Most governments around the world have been failing for decades to implement the health, tax and labour policies that would reduce the gap between the rich and the poor and make economies more resilient to shocks such as COVID-19, a new Oxfam report has found.
Analysis from Oxfam and Development Finance International (DFI) published on Wednesday blamed governmental policy failures for the depth of the coronavirus crisis and the economic fallout it has caused.
“[Governments] have been failing to spend enough on health. They have been failing to protect their workforce with things like sick pay. They have been failing to tax the rich, and instead let them off the hook,” Chema Vera, Oxfam’s acting executive director, told Al Jazeera.
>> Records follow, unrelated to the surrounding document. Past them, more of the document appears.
Lemma coerced_valid s : utf8_valid (coerce_utf8 s) = true.
Proof.
  apply runes_valid, Forall_fmap. eapply Forall_impl; [apply runes_ok|]. intros [r|] Hr; [exact Hr|by split].
Qed.

(** A byte that starts an encoding of several is none of JSON's. *)
Lemma lead_byte a : is_ascii a = false -> 128 <= byte_of a.
Proof. unfold is_ascii. intros H%Z.ltb_ge. done. Qed.

Lemma read_ascii c k :
  is_ascii c = true ->
  read_char (String.append (escape_ascii c) k) = Some (String c "", k) /\
  (forall k', String.append (escape_ascii c) k <> String quote k').
Proof.
  destruct c as [[][][][][][][][]]; intros Hc; try (vm_compute in Hc; discriminate Hc);
    (split; [reflexivity|intros k'; discriminate]).
Qed.

Lemma read_multi a r k :
  is_ascii a = false -> is_rune (String a r) ->
  read_char (String.append (String a r) k) = Some (String a r, k) /\
  (forall k', String.append (String a r) k <> String quote k').
Proof.
  intros Ha Hr. pose proof (lead_byte a Ha) as Hb. pose proof (rune_width_app _ k Hr) as Hw.
  pose proof (take_app_string (String a r) k) as Ht. pose proof (drop_app_string (String a r) k) as Hd.
  cbn [String.append String.length] in *. split.
  - unfold read_char. rewrite bool_decide_false by (intros ->; vm_compute in Ha; discriminate).
    destruct (Z.ltb_spec (byte_of a) 32); [lia|]. rewrite Hw. by rewrite Ht, Hd.
  - intros k' [= -> _]. vm_compute in Ha. discriminate.
Qed.

Lemma read_escaped r k :
  rune_ok r ->
  read_char (String.append (escape_rune r) k) = Some (rune_text r, k) /\
  (forall k', String.append (escape_rune r) k <> String quote k').
Proof.
  destruct r as [r|]; [|intros _; split; [reflexivity|intros; discriminate]].
  intros Hr. simpl in Hr. unfold escape_rune. case_bool_decide; [subst; split; [reflexivity|intros; discriminate]|].
  case_bool_decide; [subst; split; [reflexivity|intros; discriminate]|].
  destruct r as [|a r]; [by destruct Hr|]. destruct r as [|b r].
  - destruct (is_ascii a) eqn:Ha; [by apply read_ascii|by apply read_multi].
  - destruct (is_ascii a) eqn:Ha; [|by apply read_multi].
    destruct Hr as [_ Hw]. rewrite rune_width_ascii in Hw by done. done.
Qed.

Lemma escape_some r : rune_ok r -> (1 <= String.length (escape_rune r))%nat.
Proof.
  intros Hr. destruct (escape_rune r) eqn:He; [|simpl; lia]. exfalso. unfold escape_rune in He.
  destruct r as [r|]; [|done]. destruct Hr as [Hne _]. repeat case_match; simplify_eq/=; try done.
  unfold escape_ascii in He. repeat case_match; simplify_eq/=; done.
Qed.
Lemma posting_json_ok p : posting_text_ok p -> json_ok (posting_json p) = true.
Proof.
  intros (Hs & Hd & Ha). unfold posting_json. cbn [json_ok forallb app fst snd].
  destruct p as [s d a [n|] []]; simpl in *; rewrite Hs, Hd, Ha; try done;
    repeat (rewrite ?andb_true_r || simpl); try apply jint_ok; done.
Qed.

Lemma volumes_json_ok v : json_ok (volumes_json v) = true.
Proof. unfold volumes_json. cbn [json_ok forallb fst snd]. by rewrite !jint_ok. Qed.

Lemma jmap_ok {A} (enc : A -> json) (m : gmap string A) :
  map_Forall (fun k x => utf8_valid k = true /\ json_ok (enc x) = true) m -> json_ok (jmap enc m) = true.
Proof.
  intros Hm. unfold jmap. cbn [json_ok]. apply forallb_forall.
  intros nv ([k x] & -> & Hin)%list_elem_of_In%list_elem_of_fmap. simpl.
  apply elem_of_map_rows in Hin; [|apply _..]. apply Hm in Hin as [-> ->]. done.
Qed.

Lemma metadata_json_ok m : text_map_ok m -> json_ok (metadata_json m) = true.
Proof. intros Hm. by apply jmap_ok. Qed.

Lemma pcv_json_ok v : pcv_text_ok v -> json_ok (pcv_json v) = true.
Proof.
  intros Hv. apply jmap_ok. intros k m Hk. destruct (Hv k m Hk) as [? Hm]. split; [done|].
  apply jmap_ok. intros s x Hs. split; [by eapply Hm|]. apply volumes_json_ok.
Qed.

Lemma print_Z_basic z : forall_char basic (print_Z z) = true.
Proof.
  assert (forall n, forall_char basic (print_nat n) = true) as Hn.
  { intros n. eapply forall_char_impl; [exact digit_basic|apply print_nat_is_digits]. }
  unfold print_Z. case_match; [|apply Hn]. cbn [forall_char]. by rewrite Hn.
Qed.

Lemma pad_digits_basic w n acc :
  forall_char basic acc = true -> forall_char basic (pad_digits w n acc) = true.
Proof.
  revert n acc. induction w as [|w IH]; intros n acc Hacc; [done|]. apply IH. simpl.
  by rewrite digit_basic by (apply digit_char_is_digit, mod10_range).
Qed.

Lemma strip_zeros_basic w n acc :
  forall_char basic acc = true -> forall_char basic (strip_zeros w n acc) = true.
Proof.
  revert n. induction w as [|w IH]; intros n Hacc; [done|]. cbn [strip_zeros].
  case_match; [by apply IH|by apply pad_digits_basic].
Qed.

Lemma format_time_basic t : forall_char basic (format_time t) = true.
Proof.
  assert (forall c s, basic c = true -> forall_char basic s = true ->
            forall_char basic (String c s) = true) as Hcons by (simpl; by intros ?? -> ->).
  assert (forall_char basic (format_zone (zone t)) = true) as Hz.
  { unfold format_zone. case_match; [done|]. apply Hcons; [by case_match|].
    apply pad_digits_basic, Hcons; [done|]. by apply pad_digits_basic. }
  unfold format_time. destruct (civil_from_days _) as [[y m] d].
  repeat first [apply pad_digits_basic | apply Hcons; [done|]].
  unfold format_fraction. case_match; [done|]. apply Hcons; [done|]. by apply strip_zeros_basic.
Qed.

Lemma time_json_ok t v : time_json t = Some v -> json_ok v = true.
Proof.
  unfold time_json, marshal_time. case_match; simpl; [|done]. intros [= <-].
  apply basic_utf8, format_time_basic.
Qed.

Lemma postings_json_ok l : Forall posting_text_ok l -> json_ok (JArr (posting_json <$> l)) = true.
Proof.
  intros Hl. cbn [json_ok]. apply forallb_forall. intros v (p & -> & Hp)%list_elem_of_In%list_elem_of_fmap.
  apply posting_json_ok. by apply (proj1 (Forall_forall _ _) Hl).
Qed.

Lemma json_obj_app fs1 fs2 : json_ok (JObj (fs1 ++ fs2)) = json_ok (JObj fs1) && json_ok (JObj fs2).
Proof. cbn [json_ok]. apply forallb_app. Qed.
(* ===== verification/Log.v ===== *)
(** * The log

    [storage/allocate.go], [storage/log.go]: ids from counters on the ledgers
    row, entries chained by hash, idempotency keys, and the walk that verifies
    the chain. *)

From S2P Require Import Prelude Identifiers Text Posting Volumes Sha256 GoTime Transaction Codec Errors Schema Txn.

Record CommitOptions := {
  OTimestamp : Time;
  OReference : string;
  OMetadata : option Metadata;
  OIdempotencyKey : string;
  ODryRun : bool;
}.

Record allocation := {
  transactionID : Z;
  logID : Z;
  previousHash : option string;
}.

(** ** Allocation *)

Definition bump (tx log : Z) (l : LedgerRow) : LedgerRow :=
  {| last_tx_id := last_tx_id l + tx; last_log_id := last_log_id l + log;
     last_log_hash := last_log_hash l; added_at := added_at l |}.

Definition allocate_row (tx log : Z) (d : Database) : res error (allocation * Database) :=
  match ledger_row d with
  | None => Err ErrLedgerNotFound
  | Some l =>
      let l' := bump tx log l in
      let! _ := when ((max_int64 <? last_tx_id l') || (max_int64 <? last_log_id l'))
                  (PgError numericOutOfRange) in
      let! d := update_ledger l' d in
      Ok ({| transactionID := if tx =? 0 then 0 else last_tx_id l'; logID := last_log_id l';
             previousHash := last_log_hash l' |}, d)
  end.

Definition allocate : Txn allocation := stmt SAllocate (allocate_row 1 1).

(** Only a log id, for mutations that are not transactions. *)
Definition allocateLogID : Txn allocation := stmt SAllocate (allocate_row 0 1).

(** ** Appending *)

Definition set_hash (h : string) (l : LedgerRow) : LedgerRow :=
  {| last_tx_id := last_tx_id l; last_log_id := last_log_id l;
     last_log_hash := Some h; added_at := added_at l |}.

(** [varchar(256)] counts characters. *)
Definition pg_varchar (n : nat) (s : string) : res error unit :=
  let! _ := when (negb (pg_text s)) (PgError invalidText) in
  when (n <? length (runes s))%nat (PgError stringTooLong).

Definition key_taken (d : Database) (k : string) : bool :=
  existsb (fun kv => bool_decide (idempotency_key kv.2 = Some k)) (map_to_list (logs d)).

(** The two unique indexes of [logs]. *)
Definition insert_log_row (id : Z) (r : LogRow) (d : Database) : res error Database :=
  let! _ := match idempotency_key r with Some k => pg_varchar 256 k | None => Ok tt end in
  let! _ := when (bool_decide (is_Some (logs d !! id))) (PgError uniqueViolation) in
  let! _ := when (match idempotency_key r with Some k => key_taken d k | None => false end)
              (PgError uniqueViolation) in
  Ok (set_logs (<[id := r]> (logs d)) d).

(** One statement: the entry and the chain tip it advances. *)
Definition insertLog (id : Z) (r : LogRow) : Txn unit :=
  exec SInsertLog (fun d =>
    let! d := insert_log_row id r d in
    match ledger_row d with
    | None => Ok d
    | Some l => update_ledger (set_hash (hash r) l) d
    end).

Section codec.
Context {codec : Codec}.

Definition log_type_of (p : payload) : LogType :=
  match p with
  | PTransaction _ => LogNewTransaction
  | PReverted _ _ => LogRevertedTransaction
  | PSetMetadata _ _ _ => LogSetMetadata
  | PDeleteMetadata _ _ _ => LogDeleteMetadata
  | PRecovery _ => LogRecovery
  end.

(** [appendLogEntry]: marshal once, hash those bytes, store both. An empty key
    is stored as null. *)
Definition appendLogEntry (a : allocation) (p : payload) (date_ : Instant) (key ikHash : string)
    : Txn unit :=
  match marshal p with
  | None => fail MarshalError
  | Some bytes =>
      insertLog (logID a)
        {| log_type := log_type_of p; data := bytes; date := date_;
           hash := ChainHash (previousHash a) bytes;
           idempotency_key := if bool_decide (key = EmptyString) then None else Some key;
           idempotency_hash := if bool_decide (key = EmptyString) then None else Some ikHash |}
  end.

Definition appendLog (t : Transaction) (a : allocation) (key ikHash : string) : Txn unit :=
  appendLogEntry a (PTransaction t) (InsertedAt t) key ikHash.

(** ** Idempotency *)

Definition input_of (p : Postings) (opts : CommitOptions) : idempotencyInput :=
  {| IPostings := p; ITimestamp := OTimestamp opts; IReference := OReference opts;
     IMetadata := OMetadata opts |}.

Definition idempotencyHash (p : Postings) (opts : CommitOptions) : res error string :=
  match marshal_input (input_of p opts) with
  | None => Err MarshalError
  | Some bytes => Ok (hex_encode (Sha256.sum256 bytes))
  end.

Definition find_key (d : Database) (k : string) : option LogRow :=
  find_map (fun kv : Z * LogRow =>
              if bool_decide (idempotency_key kv.2 = Some k) then Some kv.2 else None)
    (map_rows Z.le (logs d)).

(** What the stored row answers for a key and the hash of this request. *)
Definition check_replay (d : Database) (k wantHash : string) : res error (option Transaction) :=
  let! _ := when (negb (pg_text k)) (PgError invalidText) in
  match find_key d k with
  | None => Ok None
  | Some r =>
      if bool_decide (idempotency_hash r = Some wantHash) then
        match unmarshal_transaction (data r) with
        | Some t => Ok (Some t)
        | None => Err DecodeError
        end
      else Err ErrIdempotencyMismatch
  end.

Definition findByIdempotencyKey (s : statement) (k wantHash : string) : Txn (option Transaction) :=
  stmt s (fun d => let! t := check_replay d k wantHash in Ok (t, d)).

(** ** Verification *)

Definition declaredGap (r : LogRow) : res error (option RecoveryPayload) :=
  match log_type r with
  | LogRecovery =>
      match unmarshal_recovery (data r) with
      | Some p => Ok (Some p)
      | None => Err ErrChainBroken
      end
  | _ => Ok None
  end.

(** One entry, given the previous hash and the id that should come next. *)
Definition verify_entry (expectedID : Z) (previous : option string) (id : Z) (r : LogRow)
    : res error unit :=
  let! _ := if id =? expectedID then Ok tt
            else
              let! declared := declaredGap r in
              match declared with
              | Some p =>
                  when (negb ((ResumedFrom p =? expectedID - 1) && (SkippedThrough p =? id - 1)))
                    ErrChainBroken
              | None => Err ErrChainBroken
              end in
  when (negb (bool_decide (ChainHash previous (data r) = hash r))) ErrChainBroken.

Fixpoint verify_rows (rows : list (Z * LogRow)) (expectedID : Z) (previous : option string)
    (checked : nat) : nat * res error unit :=
  match rows with
  | [] => (checked, Ok tt)
  | (id, r) :: rows =>
      match verify_entry expectedID previous id r with
      | Err e => (checked, Err e)
      | Ok _ => verify_rows rows (id + 1) (Some (hash r)) (S checked)
      end
  end.

Definition VerifyLog (d : Database) : nat * res error unit :=
  verify_rows (map_rows Z.le (logs d)) 1 None 0.

End codec.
Just 26 out of 158 countries were spending the recommended 15 percent of their national budgets on the health sector before the coronavirus pandemic, according to data from the Commitment to Reducing Inequality Index (CRII).
In 103 countries, at least one-third of the workforce has no access to basic labour protections, such as sick pay. The index also noted that only 53 countries have social protection schemes against job loss and illness, and they covered only 22 percent of the global workforce.
“The coronavirus crisis has laid bare the reality that the vast majority of humanity exists only just above the poverty line, only one paycheck from destitution,” Vera said.
Before the COVID-19 pandemic, India spent just 4 percent of its budget on health services. Now it is reeling from one of the world’s worst COVID-19 outbreaks and only half of its population has access to basic healthcare.
“Even before COVID-19, inequalities were not only large, they were growing in the areas that have determined the ability to respond to the economic and social effects of the crisis,” Pedro Conceicao, director of the human development report office at UN Development Programme, told Al Jazeera.
“And so this gap, while important last year, is becoming critical,” he added.
Worldwide, women are bearing the brunt of the economic slowdown and mass unemployment. Earning less at less secure jobs pre-pandemic, women in the COVID-era have also had to grapple with unpaid childcare work and a global surge in domestic violence.
The report also notes that nearly half of the countries on the index do not have adequate legislation to address rape. And 10 countries, including Singapore and Sierra Leone, have no laws on equal pay or gender discrimination in the workplace.
The poor are getting poorer, even in rich countries
Even countries that rank high on the index, such as Germany, Denmark, Norway and the United Kingdom, are backtracking on critical policies that have helped reduce inequality for decades.
Denmark has promoted taxation policies that have increased inequality. In the last decade, income growth has stagnated for everyday citizens and cuts to education have caused great concern. The richest 10 percent now own nearly half of the country’s total wealth.
“Governments must redistribute wealth dramatically and implement policies that fight inequality – policies that ensure a permanent exit to poverty, even in the face of shocks like COVID-19,” Oxfam’s Vera told Al Jazeera.
Analysis of the United States response to the coronavirus pandemic has only compounded the existing concerns of Oxfam experts. In the US, COVID-19 has disproportionately affected Black and Latinx communities, reflecting inequities in healthcare, housing and employment.
“The gap between rich and poor, widened by COVID-19, will continue to grow,” Vera said. “It will increase political unrest and popular anger. Inequality is not inevitable, it is a policy choice, and if governments choose further increases in inequality this will have disastrous consequences.”